- _How to complete this task_:
Give back exactly the lines of the entries below from the line with "let usage := atof" to the line with "line ← strtok", inclusive, and only those.

- _Input_:
Definition set_cpu (usage user sys idle : float) (h : host_info_t)
  : host_info_t :=
  mk_host (ip h) usage user sys idle
    (mem_used h) (mem_free h) (swap_t h) (swap_f h) true (has_mem h).

Definition set_mem (used free swt swf : float) (h : host_info_t)
  : host_info_t :=
  mk_host (ip h) (cpu_usage h) (cpu_user h) (cpu_sys h) (cpu_idle h)
    used free swt swf (has_cpu h) true.

(** [get_host(ip)] on the table: the index of the entry the result points
    to ([None] for a null pointer), and the table it leaves. *)
Definition get_host (s : cstr) (hs : list host_info_t)
  : result (option nat * list host_info_t) :=
  match find_ip hs s 0 with
  | Undefined f => Undefined f
  | Ok (Some i) => Ok (Some i, hs)
  | Ok None =>
      match find_free hs 0 with
      | Some i => Ok (Some i, alter (set_ip (strncpy s IP_SIZE)) i hs)
      | None => Ok (None, hs)
      end
  end.

(** The critical section of [parse_cpu]; the mutex has no effect on a
    single thread. *)
Definition cpu_update (s : cstr) (usage user sys idle : float)
    (hs : list host_info_t) : result (list host_info_t) :=
  match get_host s hs with
  | Undefined f => Undefined f
  | Ok (Some i, hs') => Ok (alter (set_cpu usage user sys idle) i hs')
  | Ok (None, hs') => Ok hs'
  end.

(** The critical section of [parse_mem]. *)
Definition mem_update (s : cstr) (used free swt swf : float)
    (hs : list host_info_t) : result (list host_info_t) :=
  match get_host s hs with
  | Undefined f => Undefined f
  | Ok (Some i, hs') => Ok (alter (set_mem used free swt swf) i hs')
  | Ok (None, hs') => Ok hs'
  end.

(** A table operation, run on the global table. *)
Definition on_hosts (f : list host_info_t → result (list host_info_t))
  : M unit :=
  λ s, match f (hosts s) with
       | Ok hs => Ok (tt, mk_state hs (olds s))
       | Undefined e => Undefined e
       end.

(** ** The parsers *)

Definition parse_cpu (msg : charp) : M unit :=
  _ ← strtok (Some msg) semi;
  tok ← strtok None semi;
  match tok with
  | None => ret tt
  | Some ip_tok =>
      tok ← strtok None semi;
      match tok with
      | None => ret tt
      | Some usage_tok =>
          let usage := atof (snd usage_tok) in
          user ← (t ← strtok None semi; atof_ptr t);
          sys ← (t ← strtok None semi; atof_ptr t);
          idle ← (t ← strtok None semi; atof_ptr t);
          on_hosts (cpu_update (snd ip_tok) usage user sys idle)
      end
  end.

Definition parse_mem (msg : charp) : M unit :=
  _ ← strtok (Some msg) semi;
  tok ← strtok None semi;
  match tok with
  | None => ret tt
  | Some ip_tok =>
      used ← (t ← strtok None semi; atof_ptr t);
      free ← (t ← strtok None semi; atof_ptr t);
      swt ← (t ← strtok None semi; atof_ptr t);
      swf ← (t ← strtok None semi; atof_ptr t);
      on_hosts (mem_update (snd ip_tok) used free swt swf)
  end.

(** ** The connection handler *)

(** The body of the inner loop of [client_thread] up to the next [strtok]:
    [line] is copied into [copy] and dispatched on its prefix.  A [line]
    that points into [copy] makes the [strncpy] overlap. *)
Definition handle_line (line : charp) : M unit :=
  match fst line with
  | Copy => undefined Overlap
  | Buf =>
      let copy := (Copy, strncpy (snd line) (MAX_LINE - 1)) in
      if strncmp_eq (snd copy) (cs "CPU;") 4 then parse_cpu copy
      else if strncmp_eq (snd copy) (cs "MEM;") 4 then parse_mem copy
      else ret tt
  end.

(** [while (line) { ...; line = strtok(NULL, "\n"); }] *)
Fixpoint lines_loop (fuel : nat) (line : option charp) : M unit :=
  match line with
  | None => ret tt
  | Some l =>
      match fuel with
      | 0 => undefined OutOfFuel
      | S fuel' =>
          handle_line l ;;
          next ← strtok None newline;
          lines_loop fuel' next
      end
  end.

(** One iteration of the outer loop, for the [data] one [recv] delivered:
    [buf[n] = 0], then the buffer is cut into lines. *)
Definition process_buffer (data : list ascii) : M unit :=
  line ← strtok (Some (Buf, c_str data)) newline;
  lines_loop (S (length data)) line.

(** [client_thread] on the data of the successive [recv] calls (each at
    most [MAX_LINE - 1] bytes).  An empty element is a [recv] that returned
    [n <= 0], on which the loop is left; the list ends when [keep_running]
    is cleared. *)
Fixpoint client_thread (reads : list (list ascii)) : M unit :=
  match reads with
  | [] => ret tt
  | [] :: _ => ret tt
  | data :: reads' => process_buffer data ;; client_thread reads'
  end.

(** ** Notions the properties are stated with *)

(** The records of the table in table order, unused entries skipped: what
    [visualizer_thread] prints. *)
Definition snapshot (hs : list host_info_t) : list host_info_t :=
  List.filter (λ h, nonempty (ip h)) hs.

(** A parsed update, as handed to the critical section. *)
Inductive update :=
  | CpuUpdate (id : cstr) (usage user sys idle : float)
  | MemUpdate (id : cstr) (used free swt swf : float).

Definition update_id (u : update) : cstr :=
  match u with
  | CpuUpdate id _ _ _ _ => id
  | MemUpdate id _ _ _ _ => id
  end.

- _Output_:
          let usage := atof (snd usage_tok) in
          user ← (t ← strtok None semi; atof_ptr t);
          sys ← (t ← strtok None semi; atof_ptr t);
          idle ← (t ← strtok None semi; atof_ptr t);
          on_hosts (cpu_update (snd ip_tok) usage user sys idle)
      end
  end.

Definition parse_mem (msg : charp) : M unit :=
  _ ← strtok (Some msg) semi;
  tok ← strtok None semi;
  match tok with
  | None => ret tt
  | Some ip_tok =>
      used ← (t ← strtok None semi; atof_ptr t);
      free ← (t ← strtok None semi; atof_ptr t);
      swt ← (t ← strtok None semi; atof_ptr t);
      swf ← (t ← strtok None semi; atof_ptr t);
      on_hosts (mem_update (snd ip_tok) used free swt swf)
  end.

(** ** The connection handler *)

(** The body of the inner loop of [client_thread] up to the next [strtok]:
    [line] is copied into [copy] and dispatched on its prefix.  A [line]
    that points into [copy] makes the [strncpy] overlap. *)
Definition handle_line (line : charp) : M unit :=
  match fst line with
  | Copy => undefined Overlap
  | Buf =>
      let copy := (Copy, strncpy (snd line) (MAX_LINE - 1)) in
      if strncmp_eq (snd copy) (cs "CPU;") 4 then parse_cpu copy
      else if strncmp_eq (snd copy) (cs "MEM;") 4 then parse_mem copy
      else ret tt
  end.

(** [while (line) { ...; line = strtok(NULL, "\n"); }] *)
Fixpoint lines_loop (fuel : nat) (line : option charp) : M unit :=
  match line with
  | None => ret tt
  | Some l =>
      match fuel with
      | 0 => undefined OutOfFuel
      | S fuel' =>
          handle_line l ;;
          next ← strtok None newline;
          lines_loop fuel' next
      end
  end.

(** One iteration of the outer loop, for the [data] one [recv] delivered:
    [buf[n] = 0], then the buffer is cut into lines. *)
Definition process_buffer (data : list ascii) : M unit :=
  line ← strtok (Some (Buf, c_str data)) newline;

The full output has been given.